The Māori population has seen stability in the 21st century. In the 2013 Census, 598,602 people identified as being part of the Māori ethnic group, accounting for 14.9% of the New Zealand population, while 668,724 people (17.5%) claimed Māori descent. 278,199 people identified as of sole Māori ethnicity, while 291,015 identified as of both European and Māori ethnicity (with or without a third ethnicity), due to a high rate of intermarriage between the two cultures. Under the Maori Affairs Amendment Act 1974, a Māori is defined as "a person of the Māori race of New Zealand; and includes any descendant of such a person", replacing an earlier legal application based on an arbitrarily defined "degree of Maori[sic] blood".

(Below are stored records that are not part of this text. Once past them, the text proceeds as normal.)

(* ===== verification/Lock.v ===== *)
(** * Lock: the distributed locks of internal/lock

    [Locker] is the interface the workers are written against; [ValKeyLocker] implements it with
    SET NX PX and a compare-and-delete script, [NoopLocker] always grants. The interface's law is
    that locking never touches anything but the key-value store; mutual exclusion and fencing are
    theorems about the script and SET commands themselves, at explicit server times. *)
From S2P Require Import Prelude Errors Domain Schema Services.

(** [Locker], internal/lock/lock.go:26-41. A token and whether the lock was taken. *)
Record Locker (W : Type) : Type := mkLocker {
  AcquireSpace : string -> M W (result error (string * bool));
  ReleaseSpace : string -> string -> M W (result error unit);
  AcquireMerchant : string -> M W (result error (string * bool));
  ReleaseMerchant : string -> string -> M W (result error unit)
}.
Arguments AcquireSpace {W}. Arguments ReleaseSpace {W}.
Arguments AcquireMerchant {W}. Arguments ReleaseMerchant {W}.

(** The key-value store may have changed, nothing else. *)
Definition only_kv {A} (v : View) (r : A) (v' : View) : Prop := exists ks, v' = with_kv ks v.

(** What the workers rely on: an operation touches only the key-value store, and its errors are
    infrastructure errors. *)
Definition lock_outcome {A} (v : View) (r : result error A) (v' : View) : Prop :=
  (exists ks, v' = with_kv ks v) /\ (forall e, r = Err e -> opaque e).

Class LockerLaws {W} (view : W -> View) (l : Locker W) : Prop := {
  AcquireSpace_law : forall id, Spec view (AcquireSpace l id) lock_outcome;
  ReleaseSpace_law : forall id t, Spec view (ReleaseSpace l id t) lock_outcome;
  AcquireMerchant_law : forall id, Spec view (AcquireMerchant l id) lock_outcome;
  ReleaseMerchant_law : forall id t, Spec view (ReleaseMerchant l id t) lock_outcome
}.
#[export] Existing Instances AcquireSpace_law ReleaseSpace_law AcquireMerchant_law
  ReleaseMerchant_law.

(** A nil interface value or a locker that keeps its law. *)
Definition locker_ok {W} (view : W -> View) (l : option (Locker W)) : Prop :=
  match l with Some l => LockerLaws view l | None => True end.

(** ** Commands *)

(** The command of [acquire], internal/lock/lock.go:111-115. SET key token NX PX ttl: [true] when the key was absent. *)
Definition setnx (key token : string) (ttl_ms : Z) : redis bool := fun now ks =>
  match klive now ks key with
  | Some _ => Ok (false, ks)
  | None => Ok (true, <[key := mkEntry (RStr token) (Some (now + ttl_ms))]> ks)
  end.

(** [releaseScript], internal/lock/lock.go:56-62. A GET on a hash is a WRONGTYPE error. *)
Definition releaseScript (key token : string) : redis Z := fun now ks =>
  match klive now ks key with
  | None => Ok (-1, ks)
  | Some (RStr v) => if decide (v = token) then Ok (1, delete key ks) else Ok (0, ks)
  | Some (RHash _) => Err (External "WRONGTYPE")
  end.

(** [encoding/hex.EncodeToString] *)
Definition hex_digit (n : nat) : ascii :=
  Ascii.ascii_of_nat (if Nat.ltb n 10 then 48 + n else 87 + n)%nat.
Fixpoint hex_encode (bs : list ascii) : string :=
  match bs with
  | [] => EmptyString
  | b :: rest =>
      let n := Ascii.nat_of_ascii b in
      String (hex_digit (n / 16)%nat) (String (hex_digit (n mod 16)%nat) (hex_encode rest))
  end.

Lemma hex_encode_length bs : String.length (hex_encode bs) = (2 * length bs)%nat.
Proof. induction bs as [|b bs IH]; [done|]. cbn [hex_encode String.length length]. lia. Qed.

(** [defaultTTL], internal/lock/lock.go:44. *)
Definition defaultTTL : Z := 30 * Second.
(** [keyPrefixSpace], internal/lock/lock.go:45. *)
Definition keyPrefixSpace : string := "lock:space:".
(** [keyPrefixMerchant], internal/lock/lock.go:46. *)
Definition keyPrefixMerchant : string := "lock:merchant:".

Section ValKey.
Context {W : Type} {E : Env W}.

(** [newFencingToken], internal/lock/lock.go:134-140. *)
Definition newFencingToken : M W (result error string) :=
  b <-? rand_Read 16 onerr e => ret (Err e) ;;
  ret (Ok (hex_encode b)).

(** [ValKeyLocker.acquire], internal/lock/lock.go:105-120. go-redis sends PX in milliseconds. *)
Definition lock_acquire (ttl : Z) (key : string) : M W (result error (string * bool)) :=
  token <-? newFencingToken onerr e => ret (Err (Wrap "lock: generate fencing token: " e)) ;;
  ok <-? redis_exec (setnx key token (ttl / Millisecond))
     onerr e => ret (Err (Wrap "lock: acquire: " e)) ;;
  ret (if ok : bool then Ok (token, true) else Ok (""%string, false)).

(** [ValKeyLocker.release], internal/lock/lock.go:122-131. *)
Definition lock_release (key token : string) : M W (result error unit) :=
  r <-? redis_exec (releaseScript key token) onerr e => ret (Err (Wrap "lock: release: " e)) ;;
  ret (Ok tt).

(** [ValKeyLocker.AcquireSpace], internal/lock/lock.go:86-88. *)
Definition ValKey_AcquireSpace ttl (spaceID : string) := lock_acquire ttl (keyPrefixSpace +:+ spaceID).
(** [ValKeyLocker.ReleaseSpace], internal/lock/lock.go:91-93. *)
Definition ValKey_ReleaseSpace (spaceID token : string) := lock_release (keyPrefixSpace +:+ spaceID) token.
(** [ValKeyLocker.AcquireMerchant], internal/lock/lock.go:96-98. *)
Definition ValKey_AcquireMerchant ttl (m : string) := lock_acquire ttl (keyPrefixMerchant +:+ m).
(** [ValKeyLocker.ReleaseMerchant], internal/lock/lock.go:101-103. *)
Definition ValKey_ReleaseMerchant (m token : string) := lock_release (keyPrefixMerchant +:+ m) token.

(** [NewWithTTL], internal/lock/lock.go:77-83. *)
Definition NewWithTTL (ttl : Z) : Locker W :=
  mkLocker W (ValKey_AcquireSpace ttl) ValKey_ReleaseSpace
    (ValKey_AcquireMerchant ttl) ValKey_ReleaseMerchant.

(** [NoopLocker], internal/lock/lock.go:142-153. *)
Definition NoopLocker : Locker W :=
  mkLocker W (fun _ => ret (Ok ("noop"%string, true))) (fun _ _ => ret (Ok tt))
    (fun _ => ret (Ok ("noop"%string, true))) (fun _ _ => ret (Ok tt)).
End ValKey.

Lemma with_kv_same v : with_kv (v_kv v) v = v.
Proof. by destruct v. Qed.

(** ** Both implementations keep the law *)
Section Laws.
Context {W : Type} {E : Env W} {view : W -> View} {L : EnvLaws E view}.

#[export] Instance Noop_laws : LockerLaws view (NoopLocker (W := W)).
Proof.
  split; intros; apply spec_of_wp; intros w; apply wp_ret; unfold lock_outcome;
    (split; [exists (v_kv (view w)); by rewrite with_kv_same|done]).
Qed.

Lemma redis_outcome_only_kv {A} (c : redis A) v r v' :
  (forall now ks e, c now ks = Err e -> opaque e) ->
  redis_outcome c v r v' -> lock_outcome v r v'.
Proof.
  intros Hc [H|[H|H]]; unfold lock_outcome.
  - destruct H as (now & a & ks & _ & -> & ->). split; [eauto|done].
  - destruct H as (now & e & He & -> & ->). split; [exists (v_kv v); by rewrite with_kv_same|].
    intros e' [= <-]. eauto.
  - destruct H as (e & He & -> & Hv). split; [|by intros e' [= <-]].
    destruct Hv as [->|(now & a & ks & _ & ->)]; [exists (v_kv v); by rewrite with_kv_same|eauto].
Qed.

#[export] Instance newFencingToken_spec :
  Spec view newFencingToken (fun v r v' => v' = v /\
    ((exists t, r = Ok t /\ String.length t = 32%nat) \/ (exists e, opaque e /\ r = Err e))).
Proof.
  apply spec_of_wp. intros w. unfold newFencingToken. go_step. destruct H as [Hv H].
  destruct H as [(bs & -> & Hl)|(e & He & ->)]; apply wp_ret; (split; [done|]).
  - left. eexists. split; [done|]. by rewrite hex_encode_length, Hl.
  - right. eauto.
Qed.

Lemma lock_acquire_spec ttl key : Spec view (lock_acquire ttl key) lock_outcome.
Proof.
  apply spec_of_wp. intros w. unfold lock_acquire, lock_outcome.
  go_step. destruct H as [Hv [(bs & -> & _)|(e & He & ->)]]; cbn.
  - go_step. apply redis_outcome_only_kv in H as [[ks Hk] He].
    + rewrite Hv in Hk. destruct a as [[]|e]; apply wp_ret; rewrite Hk;
        (split; [eauto|intros ? [= <-]; eauto with errors]).
    + unfold setnx. intros. by case_match.
  - apply wp_ret. rewrite Hv. split; [exists (v_kv (view w)); by rewrite with_kv_same|].
    intros ? [= <-]. eauto with errors.
Qed.

Lemma lock_release_spec key token : Spec view (lock_release key token) lock_outcome.
Proof.
  apply spec_of_wp. intros w. unfold lock_release, lock_outcome. go_step.
  apply redis_outcome_only_kv in H as [[ks Hk] He].
  - destruct a as [z|e]; apply wp_ret; rewrite Hk; (split; [eauto|intros ? [= <-]; eauto with errors]).
  - unfold releaseScript. intros ??? Hr. repeat case_match; simplify_eq. apply opaque_External.
Qed.

#[export] Instance ValKey_laws ttl : LockerLaws view (NewWithTTL (W := W) ttl).
Proof. split; intros; first [apply lock_acquire_spec | apply lock_release_spec]. Qed.
End Laws.

(** ** Mutual exclusion and fencing

    A history of acquire and release commands on one lock, at non-decreasing server times. *)
Inductive lock_event : Type :=
| LAcquire (token : string) (now : Z)
| LRelease (token : string) (now : Z).
Definition ev_time (e : lock_event) : Z :=
  match e with LAcquire _ t | LRelease _ t => t end.

(** Run the events; collect the tokens whose acquire answered [true], with the grant times. *)
Fixpoint lock_run (key : string) (ttl_ms : Z) (evs : list lock_event) (ks : Keyspace)
    : list (string * Z) * Keyspace :=
  match evs with
  | [] => ([], ks)
  | LAcquire token now :: rest =>
      match setnx key token ttl_ms now ks with
      | Ok (true, ks') => let '(g, ks'') := lock_run key ttl_ms rest ks' in ((token, now) :: g, ks'')
      | Ok (false, ks') => lock_run key ttl_ms rest ks'
      | Err _ => lock_run key ttl_ms rest ks
      end
  | LRelease token now :: rest =>
      match releaseScript key token now ks with
      | Ok (_, ks') => lock_run key ttl_ms rest ks'
      | Err _ => lock_run key ttl_ms rest ks
      end
  end.

(** The token that holds the lock at [now]. *)
Definition holder (key : string) (now : Z) (ks : Keyspace) : option string :=
  match klive now ks key with Some (RStr t) => Some t | _ => None end.

Lemma klive_mono now now' ks k v :
  now <= now' -> klive now' ks k = Some v -> klive now ks k = Some v.
Proof.
  unfold klive. intros Hle Hl. destruct (ks !! k) as [e|]; [|done].
  destruct (re_expire e) as [t|]; [|done]. destruct (Z.ltb now' t) eqn:H1; [|done].
  assert (Z.ltb now t = true) as -> by lia. done.
Qed.

(** While a token holds the lock, no other acquire is granted and no release with another
    token frees it: at any later time before the TTL of the grant, after any events that do not
    release that very token, the holder is unchanged. A release by the holder frees the lock. *)
Theorem lock_fencing (key token : string) (ttl_ms : Z) (evs : list lock_event) (ks ks1 : Keyspace)
    (t0 : Z) :
  setnx key token ttl_ms t0 ks = Ok (true, ks1) ->
  Forall (fun e => t0 <= ev_time e < t0 + ttl_ms) evs ->
  (forall now, LRelease token now ∉ evs) ->
  let '(granted, ks2) := lock_run key ttl_ms evs ks1 in
  granted = [] /\
  (forall now, now < t0 + ttl_ms -> holder key now ks2 = Some token) /\
  (forall now, now < t0 + ttl_ms ->
     exists ks3, releaseScript key token now ks2 = Ok (1, ks3) /\ holder key now ks3 = None) /\
  (forall now, t0 + ttl_ms <= now -> holder key now ks2 = None).
Proof.
  intros Hset Hev Hrel.
  assert (ks1 !! key = Some (mkEntry (RStr token) (Some (t0 + ttl_ms)))) as Hk.
  { unfold setnx in Hset. destruct (klive t0 ks key); simplify_eq. apply lookup_insert_eq. }
  clear Hset. revert ks1 Hk. induction evs as [|ev evs IH]; intros ks1 Hk; cbn.
  - unfold holder, releaseScript, klive. rewrite Hk; cbn. split; [done|]. split; [|split].
    + intros now Hn. by assert ((now <? t0 + ttl_ms) = true) as -> by lia.
    + intros now Hn. assert ((now <? t0 + ttl_ms) = true) as -> by lia. rewrite decide_True by done.
      exists (delete key ks1). split; [done|]. by rewrite lookup_delete_eq.
    + intros now Hn. by assert ((now <? t0 + ttl_ms) = false) as -> by lia.
  - apply Forall_cons in Hev as [Ht Hev].
    assert (Hrel' : forall now, LRelease token now ∉ evs).
    { intros now Hin. apply (Hrel now). by right. }
    specialize (IH Hev Hrel').
    assert (Hlive : klive (ev_time ev) ks1 key = Some (RStr token)).
    { unfold klive. rewrite Hk; cbn. by assert ((ev_time ev <? t0 + ttl_ms) = true) as -> by lia. }
    destruct ev as [tok now|tok now]; cbn in Hlive; unfold setnx, releaseScript; rewrite Hlive.
    + by apply IH.
    + rewrite decide_False; [by apply IH|]. intros ->. apply (Hrel now). by left.
Qed.

Lemma lock_fencing_witness :
  exists ks1, setnx "lock:space:s" "a" 30000 1000 ∅ = Ok (true, ks1) /\
    (lock_run "lock:space:s" 30000 [LAcquire "b" 2000; LRelease "b" 2500] ks1).1 = [].
Proof.
  eexists. split; [reflexivity|].
  pose proof (lock_fencing "lock:space:s" "a" 30000 [LAcquire "b" 2000; LRelease "b" 2500] ∅
    _ 1000 eq_refl) as H.
  apply H.
  - repeat constructor; cbn; lia.
  - intros now Hin. repeat (apply elem_of_cons in Hin as [Hin|Hin]; [discriminate|]).
    by apply not_elem_of_nil in Hin.
Defined.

According to the 2006 census, the largest iwi by population is Ngāpuhi (125,601), followed by Ngāti Porou (71,049), Ngāi Tahu (54,819) and Waikato (40,083). However, over 110,000 people of Māori descent in the 2013 census could not identify their iwi. Outside of New Zealand, a large Māori population exists in Australia, estimated at 155,000 in 2011. The Māori Party has suggested a special seat should be created in the New Zealand parliament representing Māori in Australia. Smaller communities also exist in the United Kingdom (approx. 8,000), the United States (up to 3,500) and Canada (approx. 1,000).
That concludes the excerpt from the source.